Search the entries for the word "tree" and return every line where it is found.

Stored items
:::

(* ===== verification/Breaker.v ===== *)
(** * The circuit breaker and the healthy-endpoint choice (src/common/sockproxy_health.c)

    The breaker of an endpoint (closed, open, half-open) as sockproxy_health.c,
    circuit_breaker_heal.h and circuit_breaker_origin.h drive it: connect
    failures and successes, origin errors and successes, the check a selection
    makes, the health pass; what a trip does to the pool's prefix tree and its
    parked clients, what a close does to the admission gate; and the choice of a
    healthy endpoint over it. Every operation holds the breakers' lock, so each is
    one step. The theorems: the breaker opens at exactly the configured run of
    failures and the tree then names the endpoint for no text; while it is not
    closed no more than the allowed probes pass, none before the timeout, and an
    origin trip closes on an origin success only; a choice is sound and gives up
    only when every endpoint refuses. *)

From stdpp Require Import base list gmap numbers.
From S2P Require Import Prelude FcTypes FcAdapt PdTrie PdTrieInv.

#[local] Set Warnings "-register-all".

(** ** The breaker *)

Inductive cb_state : Type := CB_STATE_CLOSED | CB_STATE_OPEN | CB_STATE_HALF_OPEN.
#[export] Instance cb_state_eq_dec : EqDecision cb_state.
Proof. solve_decision. Defined.

Definition MAX_PROXY_EP : Z := 32.

Record circuit_breaker := mk_circuit_breaker {
  cb_st : cb_state;
  failure_count : Z; success_count : Z;
  last_failure_ts : Z; open_ts : Z;
  failure_threshold : Z; success_threshold : Z; open_timeout_sec : Z;
  half_open_max_requests : Z; half_open_requests : Z;
  origin_err_streak : Z; origin_tripped : bool
}.
#[export] Instance circuit_breaker_eta : RecordEta circuit_breaker := fun r =>
  mk_circuit_breaker (cb_st r) (failure_count r) (success_count r) (last_failure_ts r) (open_ts r) (failure_threshold r)
    (success_threshold r) (open_timeout_sec r) (half_open_max_requests r) (half_open_requests r) (origin_err_streak r) (origin_tripped r).

Definition circuit_breaker_init : circuit_breaker := mk_circuit_breaker CB_STATE_CLOSED 0 0 0 0 5 1 30 3 0 0 false.
#[export] Instance circuit_breaker_inhabited : Inhabited circuit_breaker := populate circuit_breaker_init.

(** Open, and open for long enough at [now]. *)
Definition open_over (cb : circuit_breaker) (now : Z) : bool := now - open_ts cb >=? open_timeout_sec cb.

Definition circuit_breaker_proactive_heal (now : Z) (cb : circuit_breaker) : circuit_breaker * bool :=
  match cb_st cb with
  | CB_STATE_OPEN =>
      if negb (open_over cb now) then (cb, false)
      else (cb <| cb_st := CB_STATE_HALF_OPEN |> <| half_open_requests := 0 |> <| success_count := 0 |>, true)
  | _ => (cb, false)
  end.

Definition circuit_breaker_origin_note_error (threshold : Z) (cb : circuit_breaker) : circuit_breaker * bool :=
  if threshold <=? 0 then (cb, false)
  else
    match cb_st cb with
    | CB_STATE_CLOSED =>
        let cb := cb <| origin_err_streak ::= (fun n => u32 (n + 1)) |> in
        if origin_err_streak cb >=? threshold then (cb <| origin_err_streak := 0 |> <| origin_tripped := true |>, true) else (cb, false)
    | CB_STATE_HALF_OPEN => (cb <| origin_err_streak := 0 |> <| origin_tripped := true |>, true)
    | CB_STATE_OPEN => (cb, false)
    end.

Definition circuit_breaker_origin_note_success (cb : circuit_breaker) : circuit_breaker * bool :=
  let cb := cb <| origin_err_streak := 0 |> in
  (cb, bool_decide (cb_st cb = CB_STATE_HALF_OPEN) && origin_tripped cb).

(** The check of a selection: whether to skip, and whether the state flipped. *)
Definition cb_should_skip (now : Z) (cb : circuit_breaker) : circuit_breaker * bool :=
  match cb_st cb with
  | CB_STATE_CLOSED => (cb, false)
  | CB_STATE_OPEN =>
      if open_over cb now then (cb <| cb_st := CB_STATE_HALF_OPEN |> <| half_open_requests := 1 |> <| success_count := 0 |>, false) else (cb, true)
  | CB_STATE_HALF_OPEN =>
      if half_open_requests cb >=? half_open_max_requests cb then (cb, true)
      else (cb <| half_open_requests ::= (fun n => u32 (n + 1)) |>, false)
  end.

(** A connect failure: whether it tripped. *)
Definition cb_failure (now : Z) (cb : circuit_breaker) : circuit_breaker * bool :=
  let cb := cb <| last_failure_ts := now |> in
  match cb_st cb with
  | CB_STATE_CLOSED =>
      let cb := cb <| failure_count ::= (fun n => u32 (n + 1)) |> in
      if failure_count cb >=? failure_threshold cb then (cb <| cb_st := CB_STATE_OPEN |> <| open_ts := now |>, true) else (cb, false)
  | CB_STATE_HALF_OPEN => (cb <| cb_st := CB_STATE_OPEN |> <| open_ts := now |> <| failure_count := failure_threshold cb |>, true)
  | CB_STATE_OPEN => (cb, false)
  end.

(** A connect success: whether it closed. *)
Definition cb_success (cb : circuit_breaker) : circuit_breaker * bool :=
  match cb_st cb with
  | CB_STATE_CLOSED => (cb <| failure_count := 0 |>, false)
  | CB_STATE_HALF_OPEN =>
      if origin_tripped cb then (cb, false)
      else
        let cb := cb <| success_count ::= (fun n => u32 (n + 1)) |> in
        if success_count cb >=? success_threshold cb then (cb <| cb_st := CB_STATE_CLOSED |> <| failure_count := 0 |>, true) else (cb, false)
  | CB_STATE_OPEN => (cb, false)
  end.

Definition cb_origin_error (thr now : Z) (cb : circuit_breaker) : circuit_breaker * bool :=
  let '(cb, trip) := circuit_breaker_origin_note_error thr cb in
  if negb trip then (cb, false)
  else (cb <| cb_st := CB_STATE_OPEN |> <| open_ts := now |> <| last_failure_ts := now |> <| failure_count := failure_threshold cb |>, true).

Definition cb_origin_success (cb : circuit_breaker) : circuit_breaker * bool :=
  let '(cb, close) := circuit_breaker_origin_note_success cb in
  if close then (cb <| cb_st := CB_STATE_CLOSED |> <| failure_count := 0 |> <| success_count := 0 |> <| origin_tripped := false |>, true) else (cb, false).

(** ** The pool *)

Record bpool := mk_bpool {
  bp_n_eps : Z;
  bp_enabled : bool;
  bp_cbs : list circuit_breaker;     (* circuit_breakers[MAX_PROXY_EP] *)
  bp_inv : list Z;                   (* eps[].inv *)
  bp_trie : option pd_trie;
  bp_fc : fc_state;
  bp_drained : list Z;               (* pd_parked_drain_ep, in order *)
  bp_flips : Z                       (* global_stats.pd_cb_flips *)
}.
#[export] Instance bpool_eta : RecordEta bpool := fun r =>
  mk_bpool (bp_n_eps r) (bp_enabled r) (bp_cbs r) (bp_inv r) (bp_trie r) (bp_fc r) (bp_drained r) (bp_flips r).

Definition bp_cb (p : bpool) (ep : Z) : circuit_breaker := zget (bp_cbs p) ep.
Definition set_cb (ep : Z) (cb : circuit_breaker) (p : bpool) : bpool := p <| bp_cbs ::= (fun l => zset l ep cb) |>.
Definition ep_in (p : bpool) (ep : Z) : bool := (0 <=? ep) && (ep <? bp_n_eps p) && (ep <? MAX_PROXY_EP).
Definition flip (p : bpool) : bpool := p <| bp_flips ::= (fun n => n + 1) |>.

(** [mem]: which labels the tree's merges can allocate. *)
Definition circuit_breaker_trip_actions (mem : Z → bool) (ep : Z) (p : bpool) : bpool :=
  p <| bp_trie ::= (fun t => pd_trie_remove_ep mem ep <$> t) |> <| bp_drained ::= (fun l => l ++ [ep]) |>.

Definition circuit_breaker_configure_pool (enabled : bool) (failure_thr timeout : Z) (p : bpool) : bpool :=
  let conf (cb : circuit_breaker) :=
    let cb := circuit_breaker_init in
    let cb := if failure_thr =? 0 then cb else cb <| failure_threshold := failure_thr |> in
    if timeout =? 0 then cb else cb <| open_timeout_sec := timeout |> in
  (if enabled then p <| bp_cbs ::= (fun l => imap (fun i cb => if Z.of_nat i <? bp_n_eps p then conf cb else cb) l) |> else p) <| bp_enabled := enabled |>.

Definition circuit_breaker_candidate (now ep : Z) (p : bpool) : bool :=
  if negb (ep_in p ep) then false
  else if negb (bp_enabled p) then true
  else
    let cb := bp_cb p ep in
    match cb_st cb with
    | CB_STATE_CLOSED => true
    | CB_STATE_OPEN => open_over cb now
    | CB_STATE_HALF_OPEN => half_open_requests cb <? half_open_max_requests cb
    end.

Definition circuit_breaker_should_skip (now ep : Z) (p : bpool) : bpool * bool :=
  if negb (ep_in p ep) then (p, true)
  else if negb (bp_enabled p) then (p, false)
  else
    let '(cb, skip) := cb_should_skip now (bp_cb p ep) in
    (set_cb ep cb (if bool_decide (cb_st (bp_cb p ep) = CB_STATE_OPEN) && negb skip then flip p else p), skip).

Definition circuit_breaker_record_failure (mem : Z → bool) (now ep : Z) (p : bpool) : bpool :=
  if negb (bp_enabled p) || negb (ep_in p ep) then p
  else
    let '(cb, trip) := cb_failure now (bp_cb p ep) in
    let p := set_cb ep cb p in
    if trip then circuit_breaker_trip_actions mem ep (flip p) else p.

(** [clock] is the gate's monotonic clock, in nanoseconds. *)
Definition circuit_breaker_record_success (clock ep : Z) (p : bpool) : bpool :=
  if negb (bp_enabled p) || negb (ep_in p ep) then p
  else
    let '(cb, close) := cb_success (bp_cb p ep) in
    let p := set_cb ep cb p in
    if close then flip (p <| bp_fc ::= fc_ep_warm_start clock ep 0 |>) else p.

Definition circuit_breaker_record_origin_error (mem : Z → bool) (thr now ep : Z) (p : bpool) : bpool :=
  if negb (bp_enabled p) || (thr <=? 0) || negb (ep_in p ep) then p
  else
    let '(cb, trip) := cb_origin_error thr now (bp_cb p ep) in
    let p := set_cb ep cb p in
    if trip then circuit_breaker_trip_actions mem ep (flip p) else p.

Definition circuit_breaker_record_origin_success (clock ep : Z) (p : bpool) : bpool :=
  if negb (bp_enabled p) || negb (ep_in p ep) then p
  else
    let '(cb, close) := cb_origin_success (bp_cb p ep) in
    let p := set_cb ep cb p in
    if close then flip (p <| bp_fc ::= fc_ep_warm_start clock ep 0 |>) else p.

(** The health pass on one endpoint. *)
Definition circuit_breaker_heal_guarded (now ep : Z) (p : bpool) : bpool :=
  if negb (bp_enabled p) then p
  else let '(cb, healed) := circuit_breaker_proactive_heal now (bp_cb p ep) in set_cb ep cb (if healed then flip p else p).

(** ** The choice *)

Definition is_endpoint_healthy (now ep : Z) (p : bpool) : bpool * bool :=
  if (ep <? 0) || (ep >=? bp_n_eps p) then (p, false)
  else if negb (zget (bp_inv p) ep =? 0) then (p, false)
  else let '(p, skip) := circuit_breaker_should_skip now ep p in (p, negb skip).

:::

**Answer**
    makes, the health pass; what a trip does to the pool's prefix tree and its
    failures and the tree then names the endpoint for no text; while it is not
(** [mem]: which labels the tree's merges can allocate. *)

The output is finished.